Are Quebec’s provincial and national parks poised to become biodiversity refuges of continental importance?
Published: 15 May 2018

A team of researchers believe that Quebec’s protected areas are poised to become biodiversity refuges of continental importance. They used ecological niche modeling to calculate potential changes in the presence of 529 species in about 1/3 of the protected areas in southern Quebec almost all of which were under 50 km2 in size. Their results suggest that fifty - eighty years from now (between 2071–2100) close to half of the protected regions of southern Quebec may see a species turnover of greater than 80 %. The research team, from l’Université du Québec à Rimouski, le Ministère des Forêts, de la Faune et des Parcs, and McGill University believe that, depending on the region, the gain in the number of species of birds, amphibians, trees, and vascular flowering plants could range from 12 and 530 %. It is the first study to examine in such details the potential effects of climate change on the biodiversity of a large network of northern protected areas.

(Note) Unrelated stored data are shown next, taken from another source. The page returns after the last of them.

(** Removing from the cell of an event, and the cell when it is empty. *)
Lemma remove_for_ok ex ec ls evsw e i rest n : ev_ok ex ec ls evsw ->
  exists ec' evsw' n', alone (3 + n) (TRemFor e i rest) evsw = alone n' (TRem_next i rest) evsw' /\
    (n <= n' <= 2 + n)%nat /\ ev_ok ex ec' ls evsw' /\
    forall e' i', sub evsw' e' i' = if decide (e' = e /\ i' = i) then None else sub evsw e' i'.
Proof.
  intros H. cbn [Nat.add alone thread_step]. unfold find at 1. rewrite (ok_cells _ _ _ _ H). cbn [mbind option_bind].
  destruct (ec !! e) as [c|] eqn:Hc.
  2:{ exists ec, evsw, (2 + n)%nat. split; [done|]. split; [lia|]. split; [done|]. intros e' i'.
      case_decide as D; [|done]. destruct D as [-> ->]. rewrite (sub_cell _ _ _ _ _ _ H). by rewrite Hc. }
  cbn [alone thread_step]. unfold cell_RemoveListener.
  set (evsw1 := {| eventCells := eventCells evsw; listeners := listeners evsw; cells := alter (delete i) c (cells evsw);
                   listener_heap := listener_heap evsw |}).
  assert (Hs : forall e' i', sub evsw1 e' i' = if decide (e' = e /\ i' = i) then None else sub evsw e' i').
  { intros e' i'. rewrite (alter_cell_sub _ _ _ _ evsw1 e c _ H Hc eq_refl eq_refl).
    destruct (decide (e' = e)) as [->|N]; [|by rewrite decide_False by tauto].
    destruct (decide (i' = i)) as [->|N]; [rewrite decide_True by done; apply lookup_delete_eq|].
    rewrite decide_False by tauto. by rewrite lookup_delete_ne. }
  assert (H1 : ev_ok ex ec ls evsw1).
  { destruct H as [A1 A2 A3 A4 A5 A6 A7]. constructor; try done.
    - intros e' c' He'. cbn. apply lookup_lt_is_Some. rewrite length_alter. by apply lookup_lt_is_Some, (A3 e').
    - intros e' i' cb. rewrite Hs. case_decide; [done|]. apply A7. }
  destruct (cell_valid _ _ _ _ H1 _ _ Hc) as [m Hm]. rewrite Hm.
  destruct (Nat.eqb_spec (size m) 0) as [Hz|Hz]; [|exists ec, evsw1, (1 + n)%nat; split; [done|]; split; [lia|]; by split].
  apply map_size_empty_inv in Hz as ->. cbn [thread_step]. unfold collect_cell. rewrite Hm. rewrite map_size_empty. cbn [Nat.eqb].
  set (evsw2 := {| eventCells := delete e <$> eventCells evsw1; listeners := listeners evsw1; cells := cells evsw1;
                   listener_heap := listener_heap evsw1 |}).
  assert (Hs2 : forall e' i', sub evsw2 e' i' = sub evsw1 e' i').
  { intros e' i'. rewrite (sub_cell _ _ _ _ _ _ H1). unfold sub, FireEvent, find. cbn. rewrite (ok_cells _ _ _ _ H). cbn.
    destruct (decide (e' = e)) as [->|N].
    - rewrite lookup_delete_eq, Hc. cbn in Hm. rewrite Hm. cbn. by rewrite lookup_empty.
    - rewrite lookup_delete_ne by done. by destruct (ec !! e'). }
  exists (delete e ec), evsw2, n. split; [done|]. split; [lia|]. split; [|intros e' i'; by rewrite Hs2, Hs].
  destruct H1 as [A1 A2 A3 A4 A5 A6 A7]. constructor; [by unfold evsw2; cbn [eventCells]; rewrite A1|done|..|done|done|].
  - intros e' c' [_ He']%lookup_delete_Some. eauto.
  - intros e1 e2 c' [_ E1]%lookup_delete_Some [_ E2]%lookup_delete_Some. eauto.
  - intros e' i' cb. rewrite Hs2. apply A7.
Qed.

A need to rethink conservation paradigms?

The researchers believe that the scale and rapidity of the species turnover will also result in a necessary reexamination of current conservation paradigms, since it will be impossible to preserve a snapshot of today’s biodiversity in the National Parks. More specifically, the researchers believe that:

  1. Rather than trying to preserve current biodiversity in the National Parks, a more effective conservation strategy to ensure future biodiversity may be to preserve site resilience and a diversity of physical features and conditions.
  2. There will potentially be complicated choices ahead for managers of protected areas as increasing numbers of new immigrant species colonize protected sites. If historical communities are deeply modified, the managers may need self-sustaining populations of non-native species in some protected areas. But newly arriving species may also have negative impacts on ecosystem structure and function.
  3. Assigning conservation status to rare and recently naturalized species may prove a thorny issue, given that a significant portion of northern species are already at risk. But the conservation value of rare new species should be considered in a long-term continental perspective rather than short-term national perspective.
  4. It will be important to preserve and restore connectivity of protected areas to allow potential corridors for migration. In this way, species will avoid being trapped for decades or centuries between rapid retreat from the territory’s southern edge and only a slow advance on the northern edge.

The researchers caution, however, that potential species gains should not draw attention away from the potential extinction of local species that may no longer find suitable conditions in future in the protected areas where they are at the moment. The geographical pattern of potential relative species loss suggests that several species could disappear in both the southernmost protected areas of Quebec, and in the higher latitudes, where the extinction of only a few local species can have drastic effects on whole ecological communities.

For gallery of downloadable images: https://www.mcgill.ca/newsroom/node/39579/

The research was funded by the Ministry of Sustainable Development, Environment, and the Fight against Climate Change of Quebec (MDDELCC), Ducks Unlimited Canada, Government of Canada, Ministry of Forests, Wildlife and Parks of Quebec, Ouranos Consortium on Regional Climatology and Adaptation to Climate Change, and Natural Sciences and Engineering Research Council of Canada (NSERC).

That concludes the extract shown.